Presenting a paper at the SPIE Microlithography Conference here Tuesday (Feb. 22), Capodieci argued that irregular features within designs works against automated "layout printability verification" in an age where process variability has become prevalent.

More and more, Capodieci said, yield ramps can be accelerated by using regular, standardized circuits and features, a process he dubbed "design layout regularization." Incorporating only regular structures, Capodieci said, would enable a holistic view that would improve designs and printability.

Capodieci showed data from a recent analysis of a design that showed that three types of pitches were used most often and several others used much less frequently. Elimination of these irregular pitches, he argued, is necessary for improving manufacturability.

"Going towards 45 nanometer, our goal is to eliminate these other types of pitches that do not need to be there and can impact yield," Capodieci said.

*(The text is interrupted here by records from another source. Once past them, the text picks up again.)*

(* ===== verification/OutboundSend.v ===== *)
(** * Sending queued messages, reactions and receipts
      ([coreclient/src/outbound_service/chat_messages.rs], [chat_message_queue.rs],
      [reactions.rs], [reaction_queue.rs], [receipts.rs], [receipt_queue.rs])

    The workers of the outbound service that empty the queues of outgoing application
    messages.  A worker locks a row with the id of its run, so that it sees each row
    once, and loops until nothing is left; its loop has fuel.  The delivery service, the
    clock, fresh ids and the cancellation token of the run are oracles. *)

From S2P Require Import Prelude Messages Grpc ClientBase OutboundDb OutboundWorker ClientGroup.

(** ** Outcomes *)

Inductive SendOutcome := Sent | Collided.

Inductive ReceiptSendOutcome := ReceiptSent | ReceiptCollided (delivered : MessageStatusReport).

Inductive OutboundServiceError := Fatal (e : OutError) | Recoverable (e : OutError).

(** [classify_ds_error]. *)
Definition classify_ds_error (e : DsRequestError) : OutboundServiceError :=
  if is_not_found e then Fatal (OutDs e) else Recoverable (OutDs e).

(** [partition_collided_receipts]: the statuses are paired with the tags that are not
    the generation's. *)
Definition is_generation (t : SendMessageCollisionTag) : bool :=
  match t with Generation _ => true | _ => false end.
Definition partition_collided_receipts (report : MessageStatusReport)
    (sent_tags collisions : list SendMessageCollisionTag) : MessageStatusReport * bool :=
  let collided v := existsb (fun t => tag_value t =? v) collisions in
  let pairs := zip report (List.filter (fun t => negb (is_generation t)) sent_tags) in
  (map fst (List.filter (fun x => collided (tag_value x.2)) pairs),
   existsb (fun x => negb (collided (tag_value x.2))) pairs).

Section Send.
Context `{OutMls}.
Abbreviation W := (AccessWorld OutDb OutRequest).
Context (sqlite : nat -> option SqlxError).
(** [Utc::now], [Uuid::new_v4] and [run_token.is_cancelled]. *)
Context (now : nat -> TimeStamp) (new_v4 : nat -> Uuid) (cancelled : nat -> bool).
(** [ApiClients::get] for the owner of a group, and the answers to [ds_send_message]. *)
Context (api_client : GroupId -> bool).
Context (ds_send_message : SendMessageParamsOut -> nat -> Result DsRequestError TimeStamp).
(** The key store and the row of [OwnClientInfo]. *)
Context (signing_key : bytes) (user_id : UserId).
Context (self_group_id : option GroupId) (self_group_signing_key : option bytes).
(** [UnsentReceipt::new] serializes the report into a status message. *)
Context (status_content : MessageStatusReport -> option MimiContent).

Abbreviation fetch := (fetch sqlite).
Abbreviation execute := (execute sqlite).
Abbreviation sqlx := (@sqlx _ OutRequest _).
Abbreviation transaction := (with_write_transaction sqlite OutSqlx).
(* ===== verification/PendingCommit.v ===== *)
(** * What becomes of a pending commit

    A commit is merged only if the delivery service has accepted it; and without failures
    of the database every answer of the service settles the operation. *)

From S2P Require Import Prelude Messages Grpc ClientBase OutboundDb OutboundWorker ClientGroup OutboundSend PendingOperation PendingOperationCorrect.

(** What the client relies on of OpenMLS: a merge and a discarded commit leave the id of a
    group alone, and discarding also its epoch; after either no commit is pending. *)
Class OutMlsLaws `{OutMls} : Prop := {
  merge_group_id m : mls_group_id (mls_merge_pending_commit m).1 = mls_group_id m;
  clear_group_id m : mls_group_id (mls_clear_pending_commit m) = mls_group_id m;
  merge_pending_none m : mls_pending_commit (mls_merge_pending_commit m).1 = None;
  clear_epoch m : mls_epoch (mls_clear_pending_commit m) = mls_epoch m;
  clear_pending_commit m : mls_pending_commit (mls_clear_pending_commit m) = None
}.

Section Commit.
Context `{Hlaws : OutMlsLaws}.
Abbreviation W := (AccessWorld OutDb OutRequest).
Abbreviation JW := (W * PendingChatOperation)%type.
Context (sqlite : nat -> option SqlxError).
Context (now : nat -> TimeStamp) (new_v4 : nat -> Uuid) (cancelled : nat -> bool).
Context (api_client : GroupId -> bool).
Context (ds_operation : OutRequest -> nat -> Result DsRequestError TimeStamp).
Context (signing_key : bytes) (own_user_id : UserId).
Context (own_user_profile_key : option bytes) (encrypt_profile_key : bytes -> bytes -> option bytes).
Context (group_title : bytes -> bytes -> option (option bytes)).
Implicit Types (w : W) (s : JW) (j : PendingChatOperation).

Abbreviation execute_internal := (execute_internal sqlite now new_v4 api_client ds_operation signing_key
  own_user_id own_user_profile_key encrypt_profile_key group_title).
Abbreviation execute_logic := (execute_logic sqlite now new_v4 api_client ds_operation signing_key
  own_user_id own_user_profile_key encrypt_profile_key group_title).
Abbreviation execute_job := (execute_job sqlite now new_v4 api_client ds_operation signing_key
  own_user_id own_user_profile_key encrypt_profile_key group_title).

(** The stored groups, and the groups and the operation of the job. *)
Definition kept : relation (OutDb * list OutRequest * PendingChatOperation) := fun a b =>
  mls_storage b.1.1 = mls_storage a.1.1 /\ mls_group (pc_group b.2) = mls_group (pc_group a.2) /\
  pq (pc_group b.2) = pq (pc_group a.2) /\ pc_operation b.2 = pc_operation a.2.
#[export] Instance kept_rel : MemoryRel kept.
Proof.
  split; [split|]; unfold kept; [done| |by intros d rs x d' rs' x' (_ & ?)].
  intros a b c (-> & -> & -> & ->) (-> & -> & -> & ->). done.
Qed.

Abbreviation finish t x := (map_errM JobFatal (keeping_write sqlite OutSqlx
  (keeping_transaction sqlite OutSqlx (post_process sqlite new_v4 own_user_id group_title t x.1 x.2)))).

Lemma request_view j w r w' :
  request sqlite own_user_profile_key encrypt_profile_key j w = (r, w') -> view w' = view w.
Proof.
  assert (Hf : framed idle (request sqlite own_user_profile_key encrypt_profile_key j)).
  { unfold request, own_encrypted_user_profile_key. frame_with ltac:(done). }
  apply Hf.
Qed.

(** A commit fails early and changes nothing, or is sent. *)
Lemma internal_ready t w j r s' :
  is_commit (pc_operation j) = true -> pc_status j = ReadyToRetry ->
  execute_internal t (w, j) = (r, s') ->
  (exists e, r = Err e /\ view s'.1 = view w /\ s'.2 = j /\
     (api_client (pc_group_id j) = false \/
      exists w1 w2, request sqlite own_user_profile_key encrypt_profile_key j w1 = (Err e, w2))) \/
  (exists q w1, aw_db w1 = aw_db w /\ aw_requests w1 = aw_requests w ++ [q] /\
     (x ← confirmed_at sqlite now (ds_operation q (pred (aw_clock w1))); finish t x) (w1, j) = (r, s')).
Proof.
  intros Hc Hst He. unfold PendingOperation.execute_internal in He. stepM He as j0 s1 H1.
  injection H1 as <- <-. cbn [snd] in He. rewrite Hst in He. stepM He as u s2 H2.
  injection H2 as <- <-. destruct (ensure _ _) as [[]|e] eqn:Ee.
  2:{ destruct He as [-> ->]. left. exists e. split_and!; try done. left. unfold ensure in Ee. by destruct (api_client _). }
  stepM He as u s3 H3. assert (H3' : u = Ok tt /\ s3 = (w, j)).
  { unfold restage_leave in H3. stepM H3 as j1 s4 H4. injection H4 as <- <-. cbn [snd] in H3.
    destruct (pc_operation j); [done|by injection H3 as <- <-..]. }
  destruct H3' as [-> ->]. clear H3. stepM He as j1 s4 H4. injection H4 as <- <-.
  stepM He as q s5 H5. apply on_world_inv in H5 as (w5 & H5' & ->). pose proof (request_view _ _ _ _ H5') as H5.
  destruct q as [q|e].
  2:{ destruct He as [-> ->]. left. eauto 9. }
  clear H5'.
  stepM He as a s6 H6. apply on_world_inv in H6 as (w6 & [= <- <-] & ->).
  right. exists q, (log_request q w5). cbn. injection H5 as -> ->. done.
Qed.

(** ** Rejected commits *)

Ltac unfold_error :=
  unfold handle_error, mark_as_waiting_for_queue_response, update_pending, mark_commit_failed,
    set_commit_failed, store_pending_commit_failed, notify_chat_of_group, update_group.

Lemma is_leave_commit o : is_leave o = negb (is_commit o).
Proof. by destruct o. Qed.

Lemma frame_error_kept e : framed_in kept (keeping_write sqlite fatal_sqlx (handle_error sqlite e)).
Proof. unfold_error. frame_job ltac:(by unfold of_group, kept). Qed.
Lemma frame_error_asked e : framed_in (any_value asked) (keeping_write sqlite fatal_sqlx (handle_error sqlite e)).
Proof. unfold_error. frame_job ltac:(done). Qed.

Lemma confirmed_error t e w j r s' :
  is_commit (pc_operation j) = true ->
  (x ← confirmed_at sqlite now (Err e); finish t x) (w, j) = (r, s') ->
  exists job_error,
    keeping_write sqlite fatal_sqlx (handle_error sqlite e) (w, one_more_attempt j) = (job_error, s') /\
    r = Err (match job_error with Ok x | Err x => x end).
Proof.
  intros Hc Hr. stepM Hr as x s1 H1. unfold confirmed_at in H1. stepM H1 as u s2 H2. injection H2 as <- <-.
  stepM H1 as j2 s3 H3. injection H3 as <- <-. cbn [snd pc_operation one_more_attempt] in H1.
  rewrite is_leave_commit, Hc in H1. cbn [negb] in H1. stepM H1 as y s4 H4.
  destruct y as [y|y].
  - injection H1 as <- <-. destruct Hr as [-> ->]. eauto.
  - destruct H1 as [-> ->]. destruct Hr as [-> ->]. eauto.
Qed.

Lemma frame_finish_asked t x : framed_in (any_value asked) (finish t x).
Proof.
  pose proof (fun cid ms => frame_store_new_messages sqlite new_v4 asked cid ms (fun l d rs => eq_refl)) as Hn.
  unfold_job. frame_job ltac:(done).
Qed.

(** Before anything is cleaned up, a commit was accepted or is left as it was. *)
Lemma internal_commit t w j r s' :
  is_commit (pc_operation j) = true -> execute_internal t (w, j) = (r, s') ->
  (exists q n t', ds_operation q n = Ok t' /\ aw_requests s'.1 = aw_requests w ++ [q]) \/
  (kept (view w, j) (view s'.1, s'.2) /\ exists e, r = Err e).
Proof.
  intros Hc He. destruct (pc_status j) eqn:Hst.
  - apply internal_ready in He as [(e & -> & Hv & -> & _)|(q & w1 & Hd & Hq & Hr)]; [| |done..].
    { right. rewrite Hv. by split; [|eauto]. }
    destruct (ds_operation q _) as [t'|e] eqn:Ea.
    + left. exists q, (pred (aw_clock w1)), t'. split; [done|]. rewrite <- Hq.
      exact (frame_finish_asked t (t', true) _ _ _ Hr).
    + right. apply confirmed_error in Hr as (je & Hr & ->); [|done]. split; [|eauto].
      apply frame_error_kept in Hr. unfold kept in *. cbn in *. by rewrite <- Hd.
  - right. unfold PendingOperation.execute_internal in He. stepM He as j0 s1 H1. injection H1 as <- <-.
    cbn [snd] in He. rewrite Hst in He. stepM He as u s2 H2.
    assert (Hk : kept (view w, j) (view s2.1, s2.2)).
    { refine ((_ : framed_in kept _) _ _ _ H2). unfold_error. frame_job ltac:(by unfold of_group, kept). }
    destruct u; [injection He as <- <-|destruct He as [-> ->]]; eauto.
Qed.

(** Every stored group is as in [d0], or deleted, or its pending commit was discarded. *)
Definition spared (d0 d : OutDb) : Prop := forall gid,
  mls_storage d !! gid = mls_storage d0 !! gid \/ mls_storage d !! gid = None \/
  exists m, mls_storage d0 !! gid = Some m /\ mls_storage d !! gid = Some (mls_clear_pending_commit m).
Definition sparing (d0 : OutDb) : relation (OutDb * list OutRequest) := fun a b =>
  spared d0 a.1 -> spared d0 b.1.
#[export] Instance sparing_rel d0 : ViewRel (sparing d0).
Proof. split; [split|]; unfold sparing; [by intros a|intros a b c; auto|by intros]. Qed.

Lemma sparing_same d0 d d' rs rs' : mls_storage d' = mls_storage d -> sparing d0 (d, rs) (d', rs').
Proof. intros E Hd gid. cbn. rewrite E. apply Hd. Qed.
Lemma sparing_delete d0 gid d rs :
  sparing d0 (d, rs) (set_mls_storage (delete gid (mls_storage d)) d, rs).
Proof.
  intros Hd gid'. cbn. destruct (decide (gid = gid')) as [->|]; [right; left; apply lookup_delete_eq|].
  rewrite lookup_delete_ne by done. apply Hd.
Qed.
Lemma sparing_clear d0 m d rs :
  mls_storage d0 !! mls_group_id m = Some m ->
  sparing d0 (d, rs)
    (set_mls_storage (<[mls_group_id (mls_clear_pending_commit m) := mls_clear_pending_commit m]> (mls_storage d)) d, rs).
Proof.
  intros Hm Hd gid. cbn. rewrite clear_group_id. destruct (decide (mls_group_id m = gid)) as [<-|].
  - right. right. exists m. by rewrite lookup_insert_eq.
  - rewrite lookup_insert_ne by done. apply Hd.
Qed.

(** The groups of a job are those that are stored. *)
Definition stored_groups (d : OutDb) (g : Group) : Prop :=
  mls_storage d !! mls_group_id (mls_group g) = Some (mls_group g) /\
  forall p, pq g = Some p -> mls_storage d !! mls_group_id (pq_mls_group p) = Some (pq_mls_group p).

Definition same_groups : relation (OutDb * list OutRequest * Group) := fun a b =>
  mls_storage b.1.1 = mls_storage a.1.1 /\ mls_group b.2 = mls_group a.2 /\ pq b.2 = pq a.2.
#[export] Instance same_groups_rel : MemoryRel same_groups.
Proof.
  split; [split|]; unfold same_groups; [done| |by intros d rs x d' rs' x' (_ & ?)].
  by intros a b c (-> & -> & ->) (-> & -> & ->).
Qed.

Lemma frame_clear_pending d0 m keep :
  mls_storage d0 !! mls_group_id m = Some m -> framed_in (any_value (sparing d0)) (clear_pending sqlite m keep).
Proof.
  intros Hm. unfold clear_pending, mls_write, sqlx.
  frame_in_with ltac:(first [by apply sparing_clear|exact (fun H => H)]).
Qed.

Lemma frame_discard d0 (s s' : W * Group) r :
  stored_groups d0 s.2 -> discard_pending_commit sqlite s = (r, s') ->
  sparing d0 (view s.1) (view s'.1).
Proof.
  intros [Ht Hp] Hd. unfold discard_pending_commit in Hd. stepM Hd as u s1 H1.
  assert (Hk : same_groups (view s.1, s.2) (view s1.1, s1.2)).
  { refine ((_ : framed_in same_groups _) _ _ _ H1). unfold_clear. frame_in_with ltac:(done). }
  assert (Hs : sparing d0 (view s.1) (view s1.1)) by apply sparing_same, Hk.
  destruct u as [[]|e]; [|by destruct Hd as [_ ->]]. stepM Hd as u s2 H2. injection H2 as <- <-.
  stepM Hd as g s3 H3. injection H3 as <- <-. destruct Hk as (_ & Hkt & Hkp). cbn in Hkt, Hkp.
  transitivity (view s1.1); [done|]. rewrite <- Hkt in Ht. rewrite <- Hkp in Hp.
  refine ((_ : framed_in (any_value (sparing d0)) _) _ _ _ Hd). cbn.
  apply framed_in_bind; [exact _|by apply frame_clear_pending|intros _].
  destruct (pq s1.2) as [p|]; [by apply frame_clear_pending, Hp|by apply framed_in_ret; exact _].
Qed.

Lemma spares_not_found d0 gid : framed (sparing d0) (handle_group_not_found_on_ds sqlite gid).
Proof.
  unfold_job. frame_with ltac:(first [exact (fun H => H) | apply sparing_delete]).
Qed.

Lemma on_group_inv {E A} (m : M (W * Group) E A) s r s' :
  on_group m s = (r, s') ->
  exists x, m (s.1, pc_group s.2) = (r, x) /\ s' = (x.1, with_group x.2 s.2).
Proof. unfold on_group. destruct (m _) as [q [w g]]. intros [= <- <-]. by exists (w, g). Qed.

(** The cleanup of a commit that was left as it was. *)
Lemma cleanup_spares d0 t e s r s' :
  stored_groups d0 (pc_group s.2) -> after_execution sqlite t (Err e) s = (r, s') ->
  sparing d0 (view s.1) (view s'.1).
Proof.
  intros Hg Ha. unfold after_execution in Ha. stepM Ha as j s1 H1. injection H1 as <- <-.
  destruct e; try by injection Ha as <- <-.
  - refine ((_ : framed_in (any_value (sparing d0)) _) _ _ _ Ha). unfold_job.
    frame_job ltac:(exact (fun H => H)).
  - pose proof (spares_not_found d0) as Hn. refine ((_ : framed_in (any_value (sparing d0)) _) _ _ _ Ha).
    unfold with_write_transaction. frame_job ltac:(exact (fun H => H)).
  - stepM Ha as u s2 H2. assert (s' = s2) as -> by (destruct u; [by injection Ha|by destruct Ha]). clear Ha.
    apply keeping_write_inv in H2 as [(n & e' & _ & _ & -> & _)|(w3 & s3 & Hv & Hm & -> & _)]; [done|].
    apply try_inv in Hm as (q & Hm & _).
    apply keeping_transaction_inv in Hm as [(n & e' & _ & _ & -> & _)|(w4 & q' & s4 & Hv' & Hm & _ & _ & Hr)].
    { cbn. by rewrite Hv. }
    cbn in Hv', Hm. assert (Hs : sparing d0 (view s.1) (view s4.1)).
    { rewrite <- Hv, <- Hv'. stepM Hm as u' s5 H5. apply on_group_inv in H5 as (x & H5 & ->).
      apply (frame_discard d0) in H5; [|done]. destruct u'; [|by destruct Hm as [_ ->]].
      apply on_world_inv in Hm as (w6 & Hm & ->). transitivity (view x.1); [done|].
      refine ((_ : framed (sparing d0) _) _ _ _ Hm). unfold_job. frame_with ltac:(exact (fun H => H)). }
    destruct Hr as [(a & _ & _ & Hd)|(e' & _ & Hd & _)].
    + intros Hsp. unfold view. cbn. rewrite Hd. by apply Hs.
    + intros Hsp. unfold view. cbn. rewrite Hd. cbn. injection Hv as -> _. exact Hsp.
Qed.

(** C16. A commit is merged only if the delivery service has accepted it.  Whatever fails,
    running a pending commit either sends one request that the service accepts, or leaves
    every stored group as it was, up to deleting it and to discarding its pending commit. *)
Theorem commit_merged_only_if_accepted w j r w' :
  is_commit (pc_operation j) = true -> stored_groups (aw_db w) (pc_group j) ->
  execute_job j w = (r, w') ->
  (exists q n t, ds_operation q n = Ok t /\ aw_requests w' = aw_requests w ++ [q]) \/
  spared (aw_db w) (aw_db w').
Proof.
  intros Hc Hst He. unfold PendingOperation.execute_job in He. stepM He as t w1 H1. injection H1 as <- <-.
  set (wa := advance w) in *. stepM He as x w2 H2. assert (w' = w2) as -> by (destruct x; [by injection He|by destruct He]).
  unfold with_memory in H2.
  destruct (PendingOperation.execute_logic _ _ _ _ _ _ _ _ _ _ _ _) as [q [w3 j3]] eqn:Hl.
  assert (w2 = w3) as -> by (destruct q; by injection H2). clear H2 He. stepM Hl as u s4 H4.
  apply try_inv in H4 as (r1 & H4 & ->). apply internal_commit in H4 as [(q' & n & t & Ha & Hq)|(Hk & e & ->)]; [| |done].
  - left. exists q', n, t. split; [done|]. change (aw_requests w) with (aw_requests wa). rewrite <- Hq. change (aw_requests w3) with (view (w3, j3).1).2.
    refine ((_ : framed_in (any_value asked) _) _ _ _ Hl). unfold_job. frame_job ltac:(done).
  - right. destruct Hk as (Hs & Ht & Hp & _). cbn in Hs, Ht, Hp.
    apply (cleanup_spares (aw_db w)) in Hl; [apply Hl; intros gid; cbn; left; by rewrite Hs|].
    unfold stored_groups. by rewrite Ht, Hp.
Qed.

End Commit.
Lemma post_process_run t0 t w j c gr r s' :
  ready_commit (aw_db w) j c gr ->
  post_process sqlite new_v4 own_user_id group_title t0 t true (w, j) = (r, s') ->
  match merging (pc_group j) t with
  | Merged => (exists ms, r = Ok ms) /\
      pending_chat_operation (aw_db s'.1) = delete_where (is_row_of (pc_group_id j)) (pending_chat_operation (aw_db w)) /\
      mls_storage (aw_db s'.1) = merged_storage (pc_group j) (mls_storage (aw_db w))
  | o => (exists e, r = Err e) /\ in_memory o (pc_group j) (pc_group s'.2)
  end.
Proof using Hok Hlaws.
  intros Hr Hm. unfold post_process in Hm. stepM Hm as j1 s1 H1. injection H1 as <- <-. cbn [snd] in Hm.
  stepM Hm as x s2 H2. apply on_world_inv in H2 as (w2 & H2 & ->). apply map_errM_inv in H2 as (q & H2 & ->).
  unfold chat_load_by_group_id in H2. rewrite fetch_ok in H2 by done. injection H2 as <- <-. cbn [fst map_err] in Hm.
  rewrite (rd_chat _ _ _ _ Hr) in Hm. cbn [fmap option_fmap option_map] in Hm. stepM Hm as x s3 H3.
  injection H3 as <- <-. cbn [ok_or] in Hm. stepM Hm as gone s4 H4. rewrite (rd_commit _ _ _ _ Hr) in H4.
  stepM H4 as p s5 H5. apply on_world_inv in H5 as (w5 & H5 & ->). apply map_errM_inv in H5 as (q & H5 & ->).
  unfold operation_is_pending_for_chat in H5. rewrite fetch_ok in H5 by done. injection H5 as <- <-.
  cbn [fst snd map_err aw_db advance] in H4. rewrite (ready_operation_pending _ _ _ _ Hr) in H4.
  injection H4 as <- <-. cbn [negb] in Hm. stepM Hm as ms s6 H6. unfold group_messages in H6.
  stepM H6 as j6 s7 H7. injection H7 as <- <-. cbn [snd] in H6. rewrite (rd_commit _ _ _ _ Hr) in H6.
  apply merge_operation_run in H6 as (Hg & Hp & Hl); [|exact (ready_pq _ _ _ _ Hr)|exact (rd_pending _ _ _ _ Hr)].
  cbn [fst snd aw_db advance] in Hg, Hp, Hl.
  destruct (merging (pc_group j) t); [|destruct Hl as [e ->], Hm as [-> ->]; eauto..].
  destruct Hl as [[l ->] Hl]. stepM Hm as u s8 H8. apply harmless_inv in H8 as [[a ->] Hs8].
  2:{ apply harmless_if; [apply harmless_set_inactive|apply harmless_ret]. }
  stepM Hm as u s9 H9. apply harmless_inv in H9 as [[b ->] Hs9]; [|apply harmless_store_group].
  stepM Hm as l1 s10 H10. apply harmless_inv in H10 as [[l' ->] Hs10]; [|apply harmless_store_messages].
  rewrite orb_true_r in Hm. stepM Hm as u s11 H11. apply on_world_inv in H11 as (w11 & H11 & ->).
  apply map_errM_inv in H11 as (q & H11 & ->). unfold pending_delete in H11. rewrite execute_ok in H11 by done.
  injection H11 as <- <-. injection Hm as <- <-. split; [by exists l'|]. rewrite Hs9, Hs8 in Hs10.
  injection Hs10 as Hs10 Hs10'. cbn [fst aw_db set_db set_pending_chat_operation pending_chat_operation mls_storage].
  by rewrite Hs10, Hp, Hs10', Hl.
Qed.

(** What an accepted commit leaves behind. *)
Definition accepted_outcome d j (t : TimeStamp) (r : Result JobError (list (Uuid * TimestampedMessage))) d' : Prop :=
  let g := pc_group j in
  pending_chat_operation d' = delete_where (is_row_of (pc_group_id j)) (pending_chat_operation d) /\
  match merging g t with
  | Merged => (exists ms, r = Ok ms) /\ mls_storage d' = merged_storage g (mls_storage d)
  | Unusable => (exists e, r = Err (JobFatal e)) /\
      mls_storage d' !! pc_group_id j = Some (mls_clear_pending_commit (mls_group g))
  | Stuck => (exists e, r = Err (JobFatal e)) /\ mls_storage d' !! pc_group_id j = Some (mls_group g)
  end.

(** The cleanup after a failed merge. *)
Lemma unmerged_run o e t0 w j c gr s r' s'' :
  ready_commit (aw_db w) j c gr -> in_memory o (pc_group j) (pc_group s.2) -> aw_db s.1 = aw_db w ->
  after_execution sqlite t0 (Err (JobFatal e)) s = (r', s'') ->
  r' = Err (JobFatal e) /\
  pending_chat_operation (aw_db s''.1) = delete_where (is_row_of (pc_group_id j)) (pending_chat_operation (aw_db w)) /\
  mls_storage (aw_db s''.1) !! pc_group_id j =
    Some match o with Unusable => mls_clear_pending_commit (mls_group (pc_group j)) | _ => mls_group (pc_group j) end.
Proof using Hok Hlaws.
  intros Hr [Hg Hq] Hd Ha.
  assert (Hgid : pc_group_id s.2 = pc_group_id j).
  { unfold pc_group_id, group_id. rewrite Hg. destruct o; [apply merge_group_id|done|apply merge_group_id]. }
  apply fatal_run in Ha as (-> & Hpd & Hms); [|rewrite Hgid; exact Hq].
  rewrite Hgid, Hd in Hpd, Hms. split; [done|]. split; [done|]. rewrite Hms, Hg.
  destruct o; try (rewrite merge_pending_none; apply Hr).
  pose proof (rd_pending _ _ _ _ Hr) as Hne. by destruct (mls_pending_commit (mls_group (pc_group j))).
Qed.

Lemma accepted_run t0 t w j c gr r s' r' s'' :
  ready_commit (aw_db w) j c gr ->
  (x ← confirmed_at sqlite now (Ok t); finish t0 x) (w, j) = (r, s') ->
  after_execution sqlite t0 r s' = (r', s'') -> accepted_outcome (aw_db w) j t r' (aw_db s''.1).
Proof using Hok Hlaws.
  intros Hr Hf Ha. stepM Hf as x s1 H1. injection H1 as <- <-. apply map_errM_inv in Hf as (q & Hf & ->).
  apply write_ok in Hf as (w1 & s2 & Hw & Hf & Hs' & Hj). injection Hw as Hw _. injection Hs' as Hs' _.
  apply keeping_transaction_inv in Hf as [(n & e & Hn & _)|(w3 & q3 & s3 & Hw3 & Hp & Hj2 & _ & Hq)];
    [by rewrite Hok in Hn|]. injection Hw3 as Hw3 _. cbn in Hp, Hw3.
  apply (post_process_run _ _ _ _ c gr) in Hp; [|by rewrite Hw3, Hw]. rewrite Hw3, Hw in Hp.
  unfold accepted_outcome. destruct (merging (pc_group j) t) eqn:Eo.
  { destruct Hp as ((ms & ->) & Hp & Hl).
    destruct Hq as [(a & [= <-] & -> & Hd)|(e' & -> & _ & [[=]|(n & e2 & Hn & _)])]; [|by rewrite Hok in Hn].
    unfold after_execution in Ha. stepM Ha as j5 s5 H5. injection H5 as <- <-. injection Ha as <- <-.
    rewrite Hs', Hd. eauto. }
  all: destruct Hp as ((e & ->) & Hg); rewrite <- Hj2, <- Hj in Hg.
  all: destruct Hq as [(a & [=] & _)|(e' & -> & Hd & [[= <-]|(n & e2 & Hn & _)])]; [|by rewrite Hok in Hn].
  all: cbn in Hd; rewrite Hd, Hw in Hs'.
  all: destruct (unmerged_run _ _ _ _ _ _ _ _ _ _ Hr Hg Hs' Ha) as (-> & Hpd & Hms); eauto.
Qed.

(** What becomes of the commit [j] that was run at the time [t]. *)
Definition settles d j (t : TimeStamp) (v : Verdict) (r : Result JobError (list (Uuid * TimestampedMessage)))
    d' : Prop :=
  let gid := pc_group_id j in
  let m := mls_group (pc_group j) in
  let removed := delete_where (is_row_of gid) (pending_chat_operation d) in
  match v with
  | Accepted at_ => accepted_outcome d j at_ r d'
  | GroupGone =>
      r = Err JobNotFound /\ chat_is_inactive gid d' /\ pending_chat_operation d' = removed /\
      find_group gid d' = None /\ mls_storage d' !! gid = None
  | EpochPassed =>
      r = Err JobBlocked /\
      pending_chat_operation d' = update_where (is_row_of gid) waiting_row (pending_chat_operation d) /\
      mls_storage d' = mls_storage d /\
      (pending_commit_failed (pc_group j) = false ->
       gr_pending_commit_failed <$> find_group gid d' = (fun _ => true) <$> find_group gid d)
  | Unreachable =>
      r = Err JobNetworkError /\
      d' = set_pending_chat_operation
             (update_where (is_row_of gid) (retry_row (t + RETRY_INTERVAL) (pc_number_of_attempts j + 1))
                (pending_chat_operation d)) d
  | Refused =>
      (exists e, r = Err (JobFatal e)) /\ pending_chat_operation d' = removed /\
      mls_storage d' !! gid = Some (mls_clear_pending_commit m)
  end.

He called for regularity in device designs not only at the layout level, but at the circuit level as well.

Capodieci refuted the conventional notion that the strict use of regular circuits would cause a substantial penalty in area. He said several papers presented at last year's Design Automation Conference point to the viability of regular circuit fabrics — configurable bricks that are a fixed size and very easy to manufacture — without substantial area penalty.

According to Capodieci, chip makers are increasingly turning to two-dimensional, image-based design rule checks to identify potential yield-limiting factors. The goal for the industry at the 32-nm node, he said, is to try to make layout more one-dimensional, enabling the identification of irregular structures for systematic regularization of layout the level of place-and-route.

For the past 10 years, Capodieci joked, the constant evolution of resolution enhancement technology has remedied lack of intelligent designs. Lithographic-driven design-for-manufacturing (DFM) is now a well-established practice at the 65-nm node, he said. The continuing evolution of DFM depends on a drive toward more and more regular layouts, he said.